6.Termination of Certain Other Obligations. Employee and Conduent agree that any prior agreement between Employee and Conduent containing a non-compete obligation, a non-solicitation of customers obligation or a non-solicitation of employees obligation is hereby terminated and Employee shall only be subject to this Agreement with respect to such matters. Except as provided by the preceding sentence, all other terms of all agreements between Employee and Conduent shall remain in full effect.
7.Equitable Relief. Employee and Conduent agree that, in the event of breach of this Agreement by Employee, Conduent would be irreparably harmed but the amount of damages to Conduent would be difficult to ascertain. Conduent and Employee agree that in the event of such breach, Conduent shall have the right to an injunction or other equitable relief and to all other appropriate legal remedies, including damages.  In the event any lawsuit is brought to enforce any of the provisions of this Agreement, the prevailing party shall be entitled to recover its reasonable attorneys’ fees and costs from the other party.

Exhibit 10.6(a)(ix)

8.Governing Law. This Agreement shall be governed by and construed in accordance with the laws of the State of Delaware, without regard to conflict of law principles.  Employee and Conduent agree that any claims or suits arising out of or relating to this Agreement shall be commenced and maintained in the state or federal courts located in Delaware, and Employee hereby submits to the jurisdiction and venue of any such court. 
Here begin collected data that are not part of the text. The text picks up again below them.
Lemma value_is_written (v : Value L) c : context_ok Σ V c -> pc_version c = V -> value_ok s v -> inside (conforms Σ V) v ->
  inside (ready V c) v -> inside (emits_object writeObject) v -> value_written v c.
Proof.
  intros Hok Hv [Ht Hvo] Hc Hr Hw. destruct Hsame as (Hi & Hn & Hty & Hf & Hcl).
  pose proof (so_factory s Hs) as Hf32. pose proof (so_class s Hs) as Hc32.
  destruct v as [x|[q|]|f cl|[qs|]]; cbn [inside] in *.
  - apply (after_header _ c (fun _ o => lift (simple_out x o)) (fun _ => simple_bytes be x)); [|done|].
    + intros bgn o A. cbn. rewrite write_simple_field. unfold DefaultPortableWriter.field, lift. cbn.
      destruct (DefaultPortableWriter.setPosition _ _ _ _) as [[fd' o']|]; done.
    + intros p _ _ o Hwf Hbe Hp. destruct (proj1 (simple_codec be x Hvo) o Hwf Hbe) as (o' & E & W & B & O).
      exists o', c. unfold lift. rewrite E. split_and!; done.
  - destruct Hvo as [Ef Ec]. apply (after_header _ c (fun fd o => o ← lift (Output.writeBoolean false o);
      o ← lift (Output.writeInt (fd_factoryId fd) o); o ← lift (Output.writeInt (fd_classId fd) o); writeObject q o)
      (fun p => byte_bytes 0 ++ int_bytes be (fs_factoryId s) ++ int_bytes be (fs_classId s) ++ object_bytes be Σ V q (p + 9))); [done | done|].
    intros p Hp0 Hp. rewrite Hf, Hcl. apply then_emits; [done | apply (boolean_appends false) | done | done|].
    change (blen (byte_bytes 0)) with 1. replace (p + 1 + 8) with (p + 9) by lia.
    rewrite !length_app, !length_int in Hp. change (length (byte_bytes 0)) with 1%nat in Hp.
    apply Hw; try done; lia.
  - apply (after_header _ c (fun fd o => o ← lift (Output.writeBoolean true o);
      o ← lift (Output.writeInt (fd_factoryId fd) o); o ← lift (Output.writeInt (fd_classId fd) o); mret o)
      (fun p => byte_bytes 1 ++ int_bytes be (fs_factoryId s) ++ int_bytes be (fs_classId s) ++ [])); [done | intros; by rewrite app_nil_r|].
    intros p Hp0 Hp. rewrite Hf, Hcl. apply then_emits; [done | apply (boolean_appends true) | done | done | by apply emits_nothing].
  - destruct Hvo as [-> ->]. apply (after_header _ c (fun _ o => o ← lift (Output.writeBoolean true o);
      o ← lift (Output.writeInt (fs_factoryId s) o); lift (Output.writeInt (fs_classId s) o))
      (fun p => byte_bytes 1 ++ int_bytes be (fs_factoryId s) ++ int_bytes be (fs_classId s))); [|done|].
    + intros bgn o A. cbn [DefaultPortableWriter.write value_type]. unfold DefaultPortableWriter.writeNullPortable, lift, mbind, St_bind, res_bind.
      destruct (DefaultPortableWriter.setPosition _ _ _ _) as [[fd' o']|]; [|done].
      destruct (Output.writeBoolean true o') as [o1|]; [|done]. destruct (Output.writeInt (fs_factoryId s) o1); done.
    + intros p _ _. by apply null_written.
  - rewrite inside_array in Hc, Hr, Hw. by apply array_is_written.
  - apply (after_header _ c (fun fd o => o ← lift (Output.writeInt (-1) o);
      o ← lift (Output.writeInt (fd_factoryId fd) o); o ← lift (Output.writeInt (fd_classId fd) o); mret o)
      (fun p => int_bytes be (-1) ++ int_bytes be (fs_factoryId s) ++ int_bytes be (fs_classId s) ++ [])); [done | intros; by rewrite app_nil_r|].
    intros p Hp0 Hp. rewrite Hf, Hcl. apply then_emits; [done | by apply int_appends | done | done | by apply emits_nothing].
Qed.
End Value.

(** The fields, with the table of their positions. *)
Lemma fields_ok writeObject f cl sch cd bgn (fields : list (js_string * Value L)) : describes V cd f cl sch ->
  Forall (fun x => inside (emits_object writeObject) x.2) fields -> forall c o A ps B sch1 sch2,
  context_ok Σ V c -> pc_version c = V -> sch = sch1 ++ sch2 -> length ps = length sch1 -> Forall field_schema_ok sch2 ->
  fields.*1 = fs_name <$> sch2 -> Forall2 (fun x s => value_ok s x.2) fields sch2 ->
  Forall (fun x => inside (conforms Σ V) x.2) fields -> Forall (fun x => inside (ready V c) x.2) fields ->
  out_wf o -> o_bigEndian o = be -> out_bytes o = A ++ ints be (ps ++ replicate (length fields) 0 ++ [0]) ++ B ->
  let parts := layout (field_bytes be (object_bytes be Σ V) sch) (length ps) fields (o_pos o) in
  o_pos o + blen parts.2 < 2 ^ 31 -> exists o' c',
  DefaultPortableWriter.write_all writeObject (DefaultPortableWriter.mk cd (blen A) bgn) fields o c = (Ok o', c') /\ out_wf o' /\ o_bigEndian o' = be /\
  out_bytes o' = A ++ ints be (ps ++ parts.1 ++ [0]) ++ B ++ parts.2 /\ grows Σ V c c'.
Proof.
  intros Hd. induction fields as [|[name v] fields IH]; intros Hw c o A ps B sch1 sch2 Hok Hv Es El Hs Hn Hf Hc Hr Hwf Hbe Ho parts Hfit.
  - exists o, c. cbn in *. rewrite !app_nil_r in *. split_and!; done.
  - apply Forall2_cons_inv_l in Hf as (s & sch' & Hvo & Hf & ->). cbn in Hn. injection Hn as Hname Hn.
    apply Forall_cons in Hs as [Hs Hs'], Hc as [Hc Hc'], Hr as [Hr Hr'], Hw as [Hw Hw']. unfold parts in Hfit |- *. cbn [layout fst snd] in Hfit |- *.
    assert (sch !! length ps = Some s) as Hk by (rewrite Es, El; by apply list_lookup_middle).
    set (b := field_bytes be (object_bytes be Σ V) sch (length ps) (name, v) (o_pos o)) in *.
    set (rest := layout _ (S (length ps)) fields (o_pos o + blen b)) in *. rewrite length_app in Hfit.
    destruct (de_fields _ _ _ _ _ Hd _ _ Hk) as (fd & Hfd & Hsame). rewrite <- Hname in Hfd.
    assert (b = field_header be name (value_type v) ++ value_bytes be (object_bytes be Σ V) s v (o_pos o + blen (field_header be name (value_type v)))) as Eb
      by (unfold b, field_bytes; cbn [fst snd]; by rewrite Hk).
    destruct (value_is_written writeObject name s (length ps) fd cd Hs Hname Hfd Hsame v c Hok Hv Hvo Hc Hr Hw
      o A (ps ++ 0 :: replicate (length fields) 0 ++ [0]) B bgn Hwf Hbe Ho) as (o1 & c1 & E1 & W1 & B1 & O1 & G1).
    { rewrite length_app. cbn. lia. }
    { rewrite <- Eb. lia. }
    rewrite <- Eb in O1. rewrite insert_app_r_alt, Nat.sub_diag in O1 by lia. cbn [insert list_insert] in O1.
    assert (o_pos o1 = o_pos o + blen b) as P1.
    { rewrite <- (out_pos o1 W1), O1. pose proof (out_pos o Hwf) as P0. rewrite Ho in P0.
      rewrite !length_app, !length_ints, !length_app in *. cbn [length] in *. rewrite !length_app, !length_replicate in *. cbn [length] in *. lia. }
    destruct (IH Hw' c1 o1 A (ps ++ [o_pos o]) (B ++ b) (sch1 ++ [s]) sch') as (o2 & c2 & E2 & W2 & B2 & O2 & G2); try done.
    + apply G1.
    + by rewrite (gr_version _ _ _ _ G1).
    + by rewrite Es, <- app_assoc.
    + rewrite !length_app. cbn. lia.
    + rewrite Forall_forall in Hr' |- *. intros x Hx. apply (inside_impl (ready V c)); [|by apply Hr'].
      destruct (x.2) as [|[q|]| |[qs|]]; cbn; try done; [intros; by eapply ready_grows|]. apply inside_array, Forall_true. intros; by eapply ready_grows.
    + rewrite O1, <- !app_assoc. done.
    + rewrite P1, length_app. cbn [length]. rewrite Nat.add_1_r. fold rest. lia.
    + rewrite P1, length_app in O2. cbn [length] in O2. rewrite Nat.add_1_r in O2. fold rest in O2. exists o2, c2. split.
      * cbn [DefaultPortableWriter.write_all]. rewrite (St_bind_ok _ _ _ _ _ E1). exact E2.
      * split_and!; [done | done | | by eapply context_grows_trans]. rewrite O2, <- !app_assoc. done.
Qed.

Lemma length_layout {A} (enc : nat -> A -> Z -> buffer) xs : forall k p, length (layout enc k xs p).1 = length xs.
Proof. induction xs as [|x xs IH]; intros k p; cbn; [done|]. by rewrite IH. Qed.

(** The constructor of the writer. *)
Lemma new_writer_ok cd n o : ClassDef.getFieldCount cd = Z.of_nat n -> in_sint 32 (Z.of_nat n) -> out_wf o -> o_bigEndian o = be -> exists o',
  DefaultPortableWriter.new cd o = Ok (DefaultPortableWriter.mk cd (o_pos o + 8) (o_pos o), o') /\ out_wf o' /\ o_bigEndian o' = be /\
  out_bytes o' = out_bytes o ++ ints be [0] ++ int_bytes be (Z.of_nat n) ++ ints be (replicate n 0 ++ [0]).
Proof.
  intros Hn H32 Hwf Hbe. destruct (zeros_append be 1 o Hwf Hbe) as (o1 & E1 & W1 & B1 & O1).
  destruct (int_appends be (Z.of_nat n) H32 o1 W1 B1) as (o2 & E2 & W2 & B2 & O2).
  destruct (zeros_append be (S n) o2 W2 B2) as (o3 & E3 & W3 & B3 & O3).
  assert (o_pos o2 = o_pos o + 8) as P2.
  { rewrite <- (out_pos o2 W2), O2, O1, !length_app, length_ints, length_int. pose proof (out_pos o Hwf). cbn [length replicate]. lia. }
  exists o3. unfold DefaultPortableWriter.new. change 4 with (Z.of_nat 1 * 4) at 1. rewrite E1. cbn [mbind res_bind].
  rewrite Hn, E2. cbn [mbind res_bind]. unfold INT_SIZE_IN_BYTES. replace (Z.of_nat n + 1) with (Z.of_nat (S n)) by lia. rewrite E3, P2.
  split_and!; try done. rewrite O3, O2, O1, <- !app_assoc. rewrite <- replicate_S_end. done.
Qed.

Lemma object_emits q : emits_object writeObject q.
Proof.
  induction q as [f cl v fields IH] using portable_rule. intros c p Hok Hv Hc Hr Hp0 Hfit o Hwf Hbe Hp.
  destruct (conforms_class Σ V _ Hc) as (Hver & sch & Es & [Hnd Hs] & Hn & Hf & Hi). cbn [p_factoryId p_classId p_fields] in *.
  cbn [ready] in Hr. rewrite foldr_inside in Hr. destruct Hr as [Hrd Hr].
  destruct (lookup_or_register Σ V HV (mkPortable f cl v fields) c sch Hok Hv Hc Hrd Es) as (c1 & E1 & G1). cbn [p_factoryId p_classId] in E1.
  set (cd := class_of V V f cl sch) in *. assert (describes V cd f cl sch) as Hd by (by apply class_describes).
  assert (length fields = length sch) as Hlen by (by apply Forall2_length in Hf).
  cbn [object_bytes] in Hfit |- *. assert (schema_of Σ f cl = sch) as Esch by (unfold schema_of; by rewrite Es). rewrite Esch in *.
  set (n := length fields) in *. set (start := p + 12 + 4 * (Z.of_nat n + 1)) in *.
  set (parts := layout (field_bytes be (object_bytes be Σ V) sch) 0 fields start) in *.
  assert (length parts.1 = n) as Hlp by apply length_layout.
  rewrite !length_app, !length_int, length_ints, length_app, Hlp in Hfit. cbn [length] in Hfit.
  destruct (int_appends be V HV32 o Hwf Hbe) as (o1 & E2 & W1 & B1 & O1).
  assert (o_pos o1 = p + 4) as P1 by (rewrite <- (out_pos o1 W1), O1, length_app, length_int; pose proof (out_pos o Hwf); lia).
  destruct (new_writer_ok cd n o1) as (o2 & E3 & W2 & B2 & O2); [rewrite (de_count _ _ _ _ _ Hd), Hlen; done | unfold in_sint; lia | done | done|].
  assert (o_pos o2 = start) as P2.
  { rewrite <- (out_pos o2 W2), O2, !length_app, !length_ints, length_int, length_app, length_replicate. pose proof (out_pos o1 W1). cbn [length]. lia. }
  assert (blen ((out_bytes o1 ++ ints be [0]) ++ int_bytes be (Z.of_nat n)) = o_pos o1 + 8) as PA.
  { rewrite !length_app, length_ints, length_int. pose proof (out_pos o1 W1). cbn [length]. lia. }
  destruct (fields_ok writeObject f cl sch cd (o_pos o1) fields Hd IH c1 o2 ((out_bytes o1 ++ ints be [0]) ++ int_bytes be (Z.of_nat n)) [] [] [] sch)
    as (o3 & c2 & E4 & W3 & B3 & O3 & G2); try done.
  { apply G1. }
  { by rewrite (gr_version _ _ _ _ G1). }
  { rewrite Forall_forall in Hr |- *. intros x Hx. apply (inside_impl (ready V c)); [|by apply Hr].
    destruct (x.2) as [|[q|]| |[qs|]]; cbn; try done; [intros; by eapply ready_grows|]. apply inside_array, Forall_true. intros; by eapply ready_grows. }
  { rewrite O2, app_nil_r. by rewrite <- !app_assoc. }
  { rewrite P2. cbn [length]. fold parts. lia. }
  rewrite P2 in O3. cbn [length app] in O3. fold parts in O3. rewrite PA in E4.
  assert (o_pos o3 = start + blen parts.2) as P3.
  { rewrite <- (out_pos o3 W3), O3. rewrite !length_app, !length_ints, length_int, length_app, Hlp. pose proof (out_pos o1 W1). cbn [length]. lia. }
  destruct (patch be o3 (out_bytes o1) [0] (int_bytes be (Z.of_nat n) ++ ints be (parts.1 ++ [0]) ++ parts.2) 0 (o_pos o3)) as (o4 & E5 & W4 & B4 & _ & O4);
    [done | done | by rewrite O3, <- !app_assoc | cbn; lia | unfold in_sint; lia|].
  exists o4, c2. split.
  - cbn [writeObject]. rewrite (St_bind_ok _ _ _ _ _ E1). assert (cd_version cd = V) as Hcv by apply Hd. rewrite Hcv.
    rewrite (lift_ok _ _ _ _ E2), (lift_ok _ _ _ _ E3), (St_bind_ok _ _ _ _ _ E4). unfold lift, DefaultPortableWriter.end_. cbn [DefaultPortableWriter.begin].
    rewrite (out_pos o1 W1) in E5. rewrite Z.mul_0_l, Z.add_0_r in E5. by rewrite E5.
  - split_and!; [done | done | | by eapply context_grows_trans]. rewrite O4, O1, P3. cbn [insert list_insert]. rewrite ints_one, <- !app_assoc. done.
Qed.
End Emit.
9.Enforceability. In the event that any of the provisions of this Agreement is deemed unenforceable or to exceed the protections afforded employers under applicable law, then such provision(s) shall be deleted and/or revised to provide Conduent the maximum protections permitted by applicable law and still be valid and enforceable, and all remaining provisions of this Agreement shall remain in full force and effect.
10.Binding Effect. Employee acknowledges that Employee had the opportunity to review this Agreement with an attorney of Employee’s own choosing and that Employee carefully reviewed the terms of this Agreement before knowingly and voluntarily executing it.
11.No Waiver. Any failure by Conduent to exercise any of its rights under this Agreement in the event of any breach of the Agreement by Employee shall not be construed as a waiver of any such breach, nor act to prevent Conduent from requiring strict compliance with the terms of this Agreement.
12.Assignment. This Agreement shall be assignable to and shall inure to the benefit of Conduent’s successors and assigns, including, but not limited to, subsidiaries and/or successors through mergers, name change, consolidation or sale of the majority of Conduent’s stock or assets and shall be binding upon Employee.  Employee shall not have the right to assign the Employee’s rights or obligations under this Agreement.  The covenants contained in this Agreement shall survive termination of Employee’s employment regardless of who causes the termination of employment or the reason for the termination.